Discuss the medial longitudinal arch and indicate your understanding of the bones, ligaments, muscles, and fascial specialization, and relate your anatomical knowledge to the consequences of damage to these structures. (12 pts)
Bones
calcaneus, head of talus, navicular, cuneiforms, and first 3 metatarsals (heads of) - labeled drawing was helpful (with discussion)

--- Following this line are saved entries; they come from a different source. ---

(* ===== verification/StakingView.v ===== *)
(** What the staking module's tables say about tokens, and the keeper
    methods that leave it alone.

    [view] maps the module's state to the accounts of [StakingAcct.v].
    Votes, the power index, the validator set and its queue do not show in
    it: the methods that only touch those are [silent]. *)
From S2P Require Import Prelude.
From S2P Require Import Interfaces.
From S2P Require Import Sums.
From S2P Require Import Effects.
From S2P Require Import StakingTypes.
From S2P Require Import StakingKeys.
From S2P Require Import StakingState.
From S2P Require Import StakingKeeper.
From S2P Require Import StakingAcct.
Import StakingTypes StakingKeys StakingState StakingKeeper StakingAcct.
Local Open Scope Z_scope.

Create HintDb staking.

Module StakingView.
Section View.
Context {W : Type} `{SupplyKeeperLaws W, !StakingHooks W, !StakingHooksLaws W, !StakingSdk, !StakingSdkLaws, !SdkConfig}.
Abbreviation stk := (Stk W).
Abbreviation E := (eff (Stk W) stk_error).
Implicit Types (s : stk) (v : Validator) (d : Delegator) (b : Block) (a p : Address).

Definition dview d : Deleg := mkDeleg (Tokens d) (IsProxy d) (TotalDelegatedTokens d) (ProxyAddress d).
Definition view s : Acct :=
  mkAcct (dview <$> delegators s) (undelegations s) (undelegateQueue s) (proxies s)
    (pool_balance (world s) BondedPoolName DefaultBondDenom) (pool_balance (world s) NotBondedPoolName DefaultBondDenom)
    (msum (fun _ v => MinSelfDelegation v) (validators s)).

(** Entries lie under their own addresses, and amounts are not negative. *)
Record stk_wf s : Prop := {
  wf_del a d : delegators s !! a = Some d -> DelegatorAddress d = a;
  wf_val a v : validators s !! a = Some v -> OperatorAddress v = a /\ 0 <= MinSelfDelegation v;
  wf_min : 0 < p_MinDelegation (stk_params s);
}.

(** The minimum self-delegation of a validator, 0 when there is none. *)
Definition msd_at a s : Z := from_option MinSelfDelegation 0 (validators s !! a).
(** [v] is a copy of a stored validator as far as its deposit goes. *)
Definition copy_of v s : Prop := msd_at (OperatorAddress v) s = MinSelfDelegation v.

(** [s'] is well formed and its accounts are [t]; the validators'
    deposits and the parameters are those of [s]. *)
Record yields s s' (t : Acct) : Prop := {
  y_wf : stk_wf s';
  y_view : view s' = t;
  y_msd a : msd_at a s' = msd_at a s;
  y_params : stk_params s' = stk_params s;
}.
Definition silent s s' : Prop := yields s s' (view s).

Lemma silent_refl s : stk_wf s -> silent s s.
Proof. by split. Qed.
Lemma yields_trans s s1 s2 t : yields s s1 t -> forall t', yields s1 s2 t' -> yields s s2 t'.
Proof. intros [] t' []. split; [done|done|intros; congruence|congruence]. Qed.
Lemma yields_silent s s1 s2 t : yields s s1 t -> silent s1 s2 -> yields s s2 t.
Proof.
  intros Ht Hq. apply (yields_trans s s1 s2 t Ht). unfold silent in Hq. by rewrite (y_view _ _ _ Ht) in Hq.
Qed.
Lemma yields_copy s s' t v : yields s s' t -> copy_of v s -> copy_of v s'.
Proof. unfold copy_of. intros Hy <-. apply (y_msd _ _ _ Hy). Qed.

(** ** Steps on the tables *)

(** Tables that the accounts do not show. *)
Lemma silent_frame s s' : stk_wf s -> delegators s' = delegators s -> undelegations s' = undelegations s ->
  undelegateQueue s' = undelegateQueue s -> proxies s' = proxies s -> world s' = world s ->
  validators s' = validators s -> stk_params s' = stk_params s -> silent s s'.
Proof.
  intros [Hd Hv Hm] E1 E2 E3 E4 E5 E6 E7.
  split; [split|unfold view|intros; unfold msd_at|]; rewrite ?E1, ?E2, ?E3, ?E4, ?E5, ?E6, ?E7; done.
Qed.

Lemma msd_at_nonneg a s : stk_wf s -> 0 <= msd_at a s.
Proof.
  intros Hwf. unfold msd_at. destruct (validators s !! a) as [v|] eqn:E; [|done]. simpl.
  by apply (wf_val s Hwf a v).
Qed.

Lemma silent_SetValidator v s : stk_wf s -> copy_of v s -> silent s (SetValidator v s).
Proof.
  intros Hwf Hc. pose proof (msd_at_nonneg (OperatorAddress v) s Hwf) as Hnn. unfold copy_of in Hc.
  split; [|..|done].
  - split; [apply Hwf| |apply Hwf]. intros a w. cbn. rewrite lookup_insert. case_decide as Ha; [|apply Hwf].
    intros [= <-]. split; [done|lia].
  - unfold view. cbn. f_equal. rewrite msum_insert. change (from_option _ 0 _) with (msd_at (OperatorAddress v) s). lia.
  - intros a. unfold msd_at at 1. cbn. rewrite lookup_insert. case_decide as Ha; [by subst a|done].
Qed.

Lemma dview_insert d s : dview <$> delegators s !! DelegatorAddress d = Some (dview d) ->
  dview <$> <[DelegatorAddress d := d]> (delegators s) = dview <$> delegators s.
Proof.
  intros Hd. apply map_eq. intros a. rewrite !lookup_fmap, lookup_insert. case_decide as Ha; [|done].
  subst a. by rewrite Hd.
Qed.

Lemma wf_SetDelegator d s : stk_wf s -> stk_wf (SetDelegator d s).
Proof.
  intros [Hd Hv Hm]. split; [|done..]. intros a e. cbn. rewrite lookup_insert. case_decide; [|apply Hd]. congruence.
Qed.

(** Changing the votes of a delegator. *)
Lemma silent_SetDelegator d s : stk_wf s -> dview <$> delegators s !! DelegatorAddress d = Some (dview d) ->
  silent s (SetDelegator d s).
Proof.
  intros Hwf Hd. split; [by apply wf_SetDelegator| |done..]. unfold view. cbn. by rewrite dview_insert.
Qed.

Lemma yields_SetDelegator d s : stk_wf s ->
  yields s (SetDelegator d s) ((view s) <| a_del := <[DelegatorAddress d := dview d]> (a_del (view s)) |>).
Proof.
  intros Hwf. split; [by apply wf_SetDelegator| |done..]. unfold view. cbn. by rewrite fmap_insert.
Qed.

Lemma silent_hook f s s' : stk_wf s -> (forall w w', f w = Ret w' -> keeps_pools w w') -> hook f s = Ret s' -> silent s s'.
Proof.
  intros [Hd Hv Hm] Hf Hr. unfold hook in Hr. apply res_bind_inv in Hr as (w & Hw & [= <-]).
  destruct (Hf _ _ Hw DefaultBondDenom) as [Hb Hn]. split; [by split| |done..]. unfold view. cbn. by rewrite Hb, Hn.
Qed.

(** ** Steps that the accounts do not show *)

(** Operations on the other tables. *)
Class Frame (f : stk -> stk) : Prop := {
  fr_delegators s : delegators (f s) = delegators s;
  fr_undelegations s : undelegations (f s) = undelegations s;
  fr_queue s : undelegateQueue (f s) = undelegateQueue s;
  fr_proxies s : proxies (f s) = proxies s;
  fr_world s : world (f s) = world s;
  fr_validators s : validators (f s) = validators s;
  fr_params s : stk_params (f s) = stk_params s;
}.

#[export] Instance SetShares_frame a p x : Frame (SetShares a p x).
Proof. by split. Qed.
#[export] Instance DeleteShares_frame a p : Frame (DeleteShares a p).
Proof. by split. Qed.
#[export] Instance SetValidatorByConsAddr_frame v : Frame (SetValidatorByConsAddr v).
Proof. by split. Qed.
#[export] Instance SetNewValidatorByPowerIndex_frame v : Frame (SetNewValidatorByPowerIndex v).
Proof. by split. Qed.
#[export] Instance SetValidatorByPowerIndex_frame v : Frame (SetValidatorByPowerIndex v).
Proof. unfold SetValidatorByPowerIndex. by destruct (Jailed v); split. Qed.
#[export] Instance DeleteValidatorByPowerIndex_frame v : Frame (DeleteValidatorByPowerIndex v).
Proof. by split. Qed.
#[export] Instance SetLastValidatorPower_frame a x : Frame (SetLastValidatorPower a x).
Proof. by split. Qed.
#[export] Instance DeleteLastValidatorPower_frame a : Frame (DeleteLastValidatorPower a).
Proof. by split. Qed.
#[export] Instance SetLastTotalPower_frame x : Frame (SetLastTotalPower x).
Proof. by split. Qed.
#[export] Instance DeleteValidatorQueueTimeSlice_frame x : Frame (DeleteValidatorQueueTimeSlice x).
Proof. by split. Qed.
#[export] Instance InsertValidatorQueue_frame v : Frame (InsertValidatorQueue v).
Proof. by split. Qed.
#[export] Instance DeleteValidatorQueue_frame v : Frame (DeleteValidatorQueue v).
Proof. unfold DeleteValidatorQueue. split; intros; by case_decide. Qed.
#[export] Instance SetEpoch_frame x : Frame (SetEpoch x).
Proof. by split. Qed.
#[export] Instance SetTheEndOfLastEpoch_frame b : Frame (SetTheEndOfLastEpoch b).
Proof. by split. Qed.
#[export] Instance DeleteAbandonedValidatorAddrs_frame : Frame DeleteAbandonedValidatorAddrs.
Proof. by split. Qed.

Lemma q_frame f `{!Frame f} s s1 t : yields s s1 t -> yields s (f s1) t.
Proof.
  intros Hy. apply (yields_silent s s1 (f s1) t Hy). apply silent_frame; [apply (y_wf _ _ _ Hy)|..];
    [apply fr_delegators|apply fr_undelegations|apply fr_queue|apply fr_proxies|apply fr_world|
     apply fr_validators|apply fr_params].
Qed.
Lemma q_SetValidator v s s1 t : yields s s1 t -> copy_of v s -> yields s (SetValidator v s1) t.
Proof.
  intros Hy Hc. apply (yields_silent s s1 _ t Hy), silent_SetValidator; [apply Hy|]. by apply (yields_copy _ _ _ _ Hy).
Qed.
Lemma q_hook f u s s1 s2 t : (forall w w', f w = Ret w' -> keeps_pools w w') -> runs (modify_res (hook f) : E unit) s1 u s2 ->
  yields s s1 t -> yields s s2 t.
Proof.
  intros Hf Hr%runs_modify_res Hy. apply (yields_silent s s1 s2 t Hy). by apply (silent_hook f); [apply Hy|..].
Qed.
Lemma q_Created a u s s1 s2 t : runs (AfterValidatorCreated a) s1 u s2 -> yields s s1 t -> yields s s2 t.
Proof. apply q_hook. intros w w'. apply AfterValidatorCreated_pools. Qed.
Lemma q_Removed c a u s s1 s2 t : runs (AfterValidatorRemoved c a) s1 u s2 -> yields s s1 t -> yields s s2 t.
Proof. apply q_hook. intros w w'. apply AfterValidatorRemoved_pools. Qed.
Lemma q_Bonded c a u s s1 s2 t : runs (AfterValidatorBonded c a) s1 u s2 -> yields s s1 t -> yields s s2 t.
Proof. apply q_hook. intros w w'. apply AfterValidatorBonded_pools. Qed.
Lemma q_BeginUnbonding c a u s s1 s2 t : runs (AfterValidatorBeginUnbonding c a) s1 u s2 -> yields s s1 t -> yields s s2 t.
Proof. apply q_hook. intros w w'. apply AfterValidatorBeginUnbonding_pools. Qed.
Lemma q_Destroyed c a u s s1 s2 t : runs (AfterValidatorDestroyed c a) s1 u s2 -> yields s s1 t -> yields s s2 t.
Proof. apply q_hook. intros w w'. apply AfterValidatorDestroyed_pools. Qed.

Lemma copy_of_lookup a v s : stk_wf s -> validators s !! a = Some v -> copy_of v s /\ OperatorAddress v = a.
Proof.
  intros Hwf Ha. destruct (wf_val s Hwf a v Ha) as [-> _]. split; [|done]. unfold copy_of, msd_at.
  by destruct (wf_val s Hwf a v Ha) as [-> _]; rewrite Ha.
Qed.

(** [RemoveValidator] of a validator without deposit. *)
Lemma q_RemoveValidator a s s1 s2 u t : runs (RemoveValidator a) s1 u s2 -> yields s s1 t -> msd_at a s = 0 -> yields s s2 t.
Proof.
  intros Hr Hy Hz. unfold RemoveValidator in Hr. run_inv Hr. subst. unfold GetValidator in Hr.
  destruct (validators s1 !! a) as [v|] eqn:Ha; [|run_inv Hr; done].
  destruct (negb (IsUnbonded v)); [run_inv Hr|]. destruct (0 <? val_Tokens v); run_inv Hr.
  assert (msd_at a s1 = 0) as Hz1 by by rewrite (y_msd _ _ _ Hy).
  assert (yields s1 (s1 <| validators := delete a (validators s1) |>) (view s1)) as Hdel.
  { destruct (y_wf _ _ _ Hy) as [Hd Hv Hm]. split; [split| | |]; [done| |done| | |done].
    - intros b w Hb. cbn in Hb. apply lookup_delete_Some in Hb as [_ Hb]. by apply Hv.
    - unfold view. cbn. f_equal. rewrite msum_delete_default.
      change (from_option _ 0 _) with (msd_at a s1). lia.
    - intros b. unfold msd_at at 1. cbn. rewrite lookup_delete. case_decide; [by subst b|done]. }
  eapply q_Removed; [exact Hr|].
  apply (q_frame (DeleteValidatorByPowerIndex v)).
  eapply yields_silent; [exact (yields_silent _ _ _ _ Hy Hdel)|].
  apply silent_frame; try reflexivity. apply Hdel.
Qed.

(** ** Votes *)

Lemma silent_addShares a v x u s s1 s2 : runs (addShares a v x) s1 u s2 -> silent s s1 -> copy_of v s -> silent s s2.
Proof.
  intros Hr Hy Hc. unfold addShares in Hr. run_inv Hr.
  apply q_frame; [apply _|]. apply q_SetValidator; [|exact Hc]. do 2 (apply q_frame; [apply _|]). exact Hy.
Qed.

Lemma silent_withdrawShares a v x u s s1 s2 : runs (withdrawShares a v x) s1 u s2 -> silent s s1 -> copy_of v s ->
  silent s s2.
Proof.
  intros Hr Hy Hc. unfold withdrawShares in Hr. run_inv Hr. destruct (_ && _) eqn:Hz in Hr.
  - apply andb_prop in Hz as [[_ Hz]%andb_prop _]. apply Z.eqb_eq in Hz.
    eapply q_RemoveValidator; [exact Hr| |exact (eq_trans Hc Hz)]. do 2 (apply q_frame; [apply _|]). exact Hy.
  - run_inv Hr. apply q_frame; [apply _|]. apply q_SetValidator; [|exact Hc]. do 2 (apply q_frame; [apply _|]). exact Hy.
Qed.

Lemma silent_update_val a x y v u s s1 s2 : runs (update_val_shares a x y v) s1 u s2 -> silent s s1 -> copy_of v s ->
  silent s s2.
Proof.
  intros Hr Hy Hc. unfold update_val_shares in Hr. destruct (MinSelfDelegation v =? 0); run_inv Hr.
  apply q_frame; [apply _|]. apply q_SetValidator; [|exact Hc]. do 2 (apply q_frame; [apply _|]). exact Hy.
Qed.

(** A loop over copies of validators. *)
Lemma silent_for_each {A} (l : list A) (f : A -> E unit) u s s' : stk_wf s -> runs (for_each l f) s u s' ->
  (forall x s1 s2, x ∈ l -> silent s s1 -> runs (f x) s1 tt s2 -> silent s s2) -> silent s s'.
Proof. intros Hwf Hr Hf. by apply (runs_for_each (silent s) l f s u s' Hr (silent_refl s Hwf)). Qed.

Lemma LastVals_copies a s v : stk_wf s -> v ∈ (GetLastValsAddedSharesExisted a s).1 -> copy_of v s.
Proof.
  intros Hwf Hv. unfold GetLastValsAddedSharesExisted in Hv. destruct (GetDelegator a s) as [d|]; [|by apply elem_of_nil in Hv].
  apply list_elem_of_omap in Hv as (b & _ & Hb). by apply (copy_of_lookup b).
Qed.

Lemma ToAddShares_copies l s : stk_wf s -> forall vals, GetValidatorsToAddShares l s = inl vals ->
  forall v, v ∈ vals -> copy_of v s.
Proof.
  intros Hwf. induction l as [|a l IH]; intros vals Hl v Hv; cbn in Hl.
  - injection Hl as <-. by apply elem_of_nil in Hv.
  - destruct (GetValidator a s) as [w|] eqn:Ha; [|done]. destruct (GetValidatorsToAddShares l s) as [ws|]; [|done].
    injection Hl as <-. apply elem_of_cons in Hv as [->|Hv]; [by apply (copy_of_lookup a)|by apply (IH ws)].
Qed.

Lemma silent_WithdrawLast a l x u s s' : stk_wf s -> (forall v, v ∈ l -> copy_of v s) ->
  runs (WithdrawLastShares a l x) s u s' -> silent s s'.
Proof. intros Hwf Hl Hr. eapply silent_for_each; [done|exact Hr|]. intros v s1 s2 Hv Hy Hs. exact (silent_withdrawShares _ _ _ _ _ _ _ Hs Hy (Hl v Hv)). Qed.

Lemma silent_AddShares b a l x y s s' : stk_wf s -> (forall v, v ∈ l -> copy_of v s) ->
  runs (AddSharesToValidators b a l x) s y s' -> silent s s'.
Proof.
  intros Hwf Hl Hr. unfold AddSharesToValidators in Hr. destruct (calculateWeight _ _); run_inv Hr.
  eapply silent_for_each; [done|exact Hr0|]. intros v s1 s2 Hv Hy Hs. exact (silent_addShares _ _ _ _ _ _ _ Hs Hy (Hl v Hv)).
Qed.

Lemma view_delegator s a : a_del (view s) !! a = dview <$> delegators s !! a.
Proof. apply lookup_fmap. Qed.

Lemma silent_UpdateShares b a x u s s' : stk_wf s -> runs (UpdateShares b a x) s u s' -> silent s s'.
Proof.
  intros Hwf Hr. unfold UpdateShares in Hr. run_inv Hr.
  destruct (GetLastValsAddedSharesExisted a s) as [vals lastShares] eqn:Hl.
  case_decide; [run_inv Hr; by apply silent_refl|].
  destruct (calculateWeight _ _) as [y|]; run_inv Hr. destruct (GetDelegator a s) as [d|] eqn:Hd; run_inv Hr.
  match goal with Hf : runs (for_each _ _) s _ ?s1 |- _ => assert (silent s s1) as Hy; [|clear Hf] end.
  { eapply silent_for_each; [done|eassumption|]. intros v s1 s2 Hv Hy Hs. eapply silent_update_val; [exact Hs|exact Hy|].
    apply (LastVals_copies a); [done|]. by rewrite Hl. }
  apply (yields_silent _ _ _ _ Hy), silent_SetDelegator; [apply Hy|]. cbn.
  rewrite (wf_del s Hwf a d Hd), <- view_delegator, (y_view _ _ _ Hy), view_delegator.
  unfold GetDelegator in Hd. by rewrite Hd.
Qed.

End View.
End StakingView.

talocalcaneonavicular joint has the head of the talus of as the "keystone" wedged between the calcaneus and navicular
spring ligament is the floor of the talocalcaneonavicular joint and acts as a "staple" to approxmate the navicular to the calcaneus
Ligaments
Spring ligament - plantar calcaneonavicular ligament
maintains the head of talus at the peak of the medial longitudinal arch
stretching of this ligament allows the navicular bone to move away from the calcaneus; if stretched, the talus falls
minor support by long and short plantar
Muscles
* Suspends the arch
tibialis posterior - suspends the arch
tibialis anterior - suspends the arch
extensor hallucis longus - suspends the arch
Staples the arch
peroneus longus - tendinous insertions staple the arch
note: peroneus longus is a tie beam for the transverse arch, a vertical support for the lateral longitudinal arch, and a staple for the medial longitudinal arch
tibialis posterior - tendinous insertions staple the arch
tibialis anterior - tendinous insertions staple the arch
"Tie beam" support - structures serving to approximate the bones of the arch
extrinsic mm - flexor hallucis longus is key, tibialis posterior, flexor digitorum longus
fascia - plantar aponeurosis and skin
Fascial Specializations
fascia - plantar aponeurosis and skin; tie beam
skin
Neural and Vascular Relationships
Tibial nerve and posterior tibial artery elaborate medial and lateral plantar arteries and nerves
Medial and lateral plantar nerves and vessels pass deep to abductor hallucis to enter plantar region
Lateral planter nerve and vessels pass superior to flexor hallucis brevis and inferior to quadratus plantae to reach lateral aspect of sole.
Consequences of Damage
A fallen medial arch indicates failure of the spring ligament to approximate the navicular bone to the calcaneus. As a result, the head of the talus moves inferiorly into the region traversed by the medial and lateral plantar vessels and nerves. Compression of these structures could lead to cold feet (poor circulation) and paraesthesias (compressed nerves).